Premium
Intestinal absorption and metabolism of chlorpheniramine enantiomers in rat
Author(s) -
Hiep Bui Tung,
Fernandez Christine,
Tod Michel,
Banide Hélène,
Thuillier Alain,
Lacour Bernard,
Farinotti Robert,
Gimenez François
Publication year - 2001
Publication title -
chirality
Language(s) - English
Resource type - Journals
SCImago Journal Rank - 0.43
H-Index - 77
eISSN - 1520-636X
pISSN - 0899-0042
DOI - 10.1002/chir.1021
Subject(s) - stereoselectivity , chemistry , enantiomer , pharmacokinetics , in vivo , absorption (acoustics) , oral administration , metabolism , pharmacology , stereochemistry , metabolite , biochemistry , biology , physics , microbiology and biotechnology , acoustics , catalysis
Chlorpheniramine (CPAM) is a chiral antihistaminic drug commercialized as a racemic mixture.
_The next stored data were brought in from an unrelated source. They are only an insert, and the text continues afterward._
(* ===== verification/Processes.v ===== *)
(** * Starting and stopping the processes

    infrastructure/database.rs: the bounds of the connection pool.
    cli/actions/server.rs and the listener, the tasks and the shutdown of
    api/mod.rs: the order in which the server checks its configuration,
    touches its dependencies and stops.  apps/cli: the address a command line
    client accepts.  crates/telemetry: whether traces are exported.  The
    worker's execution/output.rs: the lines of its console; its actions/run.rs
    and the server's worker_control.rs: the loops that take their messages. *)

From S2P Require Import Prelude RustStr Json Names Inputs Domain Text Float Recurrence Auth Db Snapshot Store Futures Dispatcher WorkerControl Redaction Runner Worker WorkerStart Nats Authentication.
From Stdlib Require Import Ascii String.
From stdpp Require Import base numbers strings list pretty.

Local Open Scope string_scope.
Local Open Scope Z_scope.

(** ** The connection pool (database.rs) *)

Record DatabasePoolConfig : Type := mkDatabasePoolConfig {
  dp_max_connections : Z;
  dp_min_connections : Z;
  dp_acquire_timeout : Z;
  dp_idle_timeout : Z;
  dp_max_lifetime : Z;
}.

Definition DEFAULT_MAX_CONNECTIONS : Z := 20.
Definition DEFAULT_MIN_CONNECTIONS : Z := 2.
Definition DEFAULT_ACQUIRE_TIMEOUT_MS : Z := 3000.
Definition DEFAULT_IDLE_TIMEOUT_SECONDS : Z := 10 * 60.
Definition DEFAULT_MAX_LIFETIME_SECONDS : Z := 30 * 60.
Definition MAX_CONNECTIONS_LIMIT : Z := 200.

Definition pool_default : DatabasePoolConfig :=
  mkDatabasePoolConfig DEFAULT_MAX_CONNECTIONS DEFAULT_MIN_CONNECTIONS (DEFAULT_ACQUIRE_TIMEOUT_MS * millisecond)
    (DEFAULT_IDLE_TIMEOUT_SECONDS * second) (DEFAULT_MAX_LIFETIME_SECONDS * second).

(** What is wrong with a pool. *)
Inductive PoolError : Type :=
| PoolVariable (error : ConfigError)
| PoolBounds (message : string).
(* ===== verification/Handlers.v ===== *)
(** * The handlers of the HTTP API

    services/server/src/api/handlers: control_plane.rs, workflows.rs,
    monitor.rs and health.rs.  A handler gets its extracted arguments, calls
    one service of the application and converts its answer. *)

From S2P Require Import Prelude RustStr Json Inputs Names Float Domain Auth Recurrence Workflow Db Snapshot Store WorkflowStore Catalog Queries Validation Application Futures ApiTypes Authentication Web Resources.
From Stdlib Require Import Ascii String.
From stdpp Require Import base numbers strings sorting gmap list.

Local Open Scope string_scope.
Local Open Scope Z_scope.

Section Handlers.
Context {SJ : SerdeJson} {RF : RustFmt} {CC : CronCrates} {RC : Rfc3339}.

(** ** Namespaces *)

Definition create_namespace (context : RequestContext) (request : api.CreateNamespaceRequest)
  : web (Z * api.NamespaceResource) :=
  let~ namespace := service (Application.create_namespace context (api.cnr_name request)) in
  let~ resource := pure (namespace_resource namespace) in
  pure (Ok (201, resource)).

Definition list_namespaces (context : RequestContext) (query : PageQuery) : web (api.Page api.NamespaceResource) :=
  let~ page := service (Application.list_namespaces context (pq_limit query) (pq_after query)) in
  pure (map_page page namespace_resource).

Definition get_namespace (context : RequestContext) (namespace_id : Uuid) : web api.NamespaceResource :=
  let~ namespace := service (Application.get_namespace context namespace_id) in
  pure (namespace_resource namespace).

Definition delete_namespace (context : RequestContext) (namespace_id : Uuid) : web Z :=
  let~ _ := service (Application.delete_namespace context namespace_id) in
  pure (Ok 204).

(** ** Queues *)

Definition create_queue (context : RequestContext) (request : api.CreateQueueRequest) : web (Z * api.QueueResource) :=
  let~ queue := service (Application.create_queue context
    {| cq_name := api.cqr_name request; cq_description := api.cqr_description request |}) in
  let~ resource := pure (queue_resource queue) in
  pure (Ok (201, resource)).

Definition list_queues (context : RequestContext) (query : PageQuery) : web (api.Page api.QueueResource) :=
  let~ page := service (Application.list_queues context (pq_limit query) (pq_after query)) in
  pure (map_page page queue_resource).

Definition get_queue (context : RequestContext) (queue_id : Uuid) : web api.QueueResource :=
  let~ queue := service (Application.get_queue context queue_id) in
  pure (queue_resource queue).

Definition update_queue (context : RequestContext) (queue_id : Uuid) (request : api.UpdateQueueRequest)
  : web api.QueueResource :=
  let~ queue := service (Application.update_queue context queue_id
    {| uq_name := api.uqr_name request; uq_description := api.uqr_description request; uq_enabled := api.uqr_enabled request |}) in
  pure (queue_resource queue).

Definition delete_queue (context : RequestContext) (queue_id : Uuid) : web Z :=
  let~ _ := service (Application.delete_queue context queue_id) in
  pure (Ok 204).

(** ** Jobs *)

Definition create_job (context : RequestContext) (namespace_id : Uuid) (request : api.CreateJobRequest)
  : web (Z * api.JobResource) :=
  let~ job := service (Application.create_job context namespace_id
    {| cj_name := api.cjr_name request; cj_queue_id := api.cjr_queue_id request;
       cj_executor := match api.cjr_executor request with
                      | api.EK_Noop => Noop | api.EK_Process => Process | api.EK_Shell => Shell
                      end;
       cj_executable := api.cjr_executable request; cj_shell_command := api.cjr_shell_command request;
       cj_arguments := api.cjr_arguments request; cj_inputs := api.cjr_inputs request;
       cj_idempotent := api.cjr_idempotent request; cj_dry_run := api.cjr_dry_run request;
       cj_max_attempts := api.cjr_max_attempts request; cj_retry_initial_seconds := api.cjr_retry_initial_seconds request;
       cj_retry_max_seconds := api.cjr_retry_max_seconds request; cj_retry_multiplier := api.cjr_retry_multiplier request;
       cj_retry_jitter := api.cjr_retry_jitter request |}) in
  let~ resource := pure (job_resource job) in
  pure (Ok (201, resource)).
The intestinal absorption and metabolism of CPAM have been investigated in rat using in vivo (oral and IV administration), in situ (intestinal loop model), and in vitro (everted sac model) experiments. Oral and IV administrations of 20 mg/kg of the racemic mixture show that the pharmacokinetics of CPAM are stereoselective, with higher AUCs for the (+)‐S‐enantiomer compared to its antipode. The monodesmethyl metabolite (DCPM) was quantifiable in blood and its pharmacokinetics are stereoselective after oral but not after IV administration. Experiments using intestinal loops and everted sacs showed that the absorption is not stereoselective and that in vivo stereoselective formation of DCPM is presumably due to stereoselective hepatic metabolism. Moreover, the in vitro and in situ absorption of CPAM are not modified by modulators of P‐glycoprotein and cytochromes P450 (cyclosporin A, ketoconazole). Chirality 13:207–213, 2001. © 2001 Wiley‐Liss, Inc.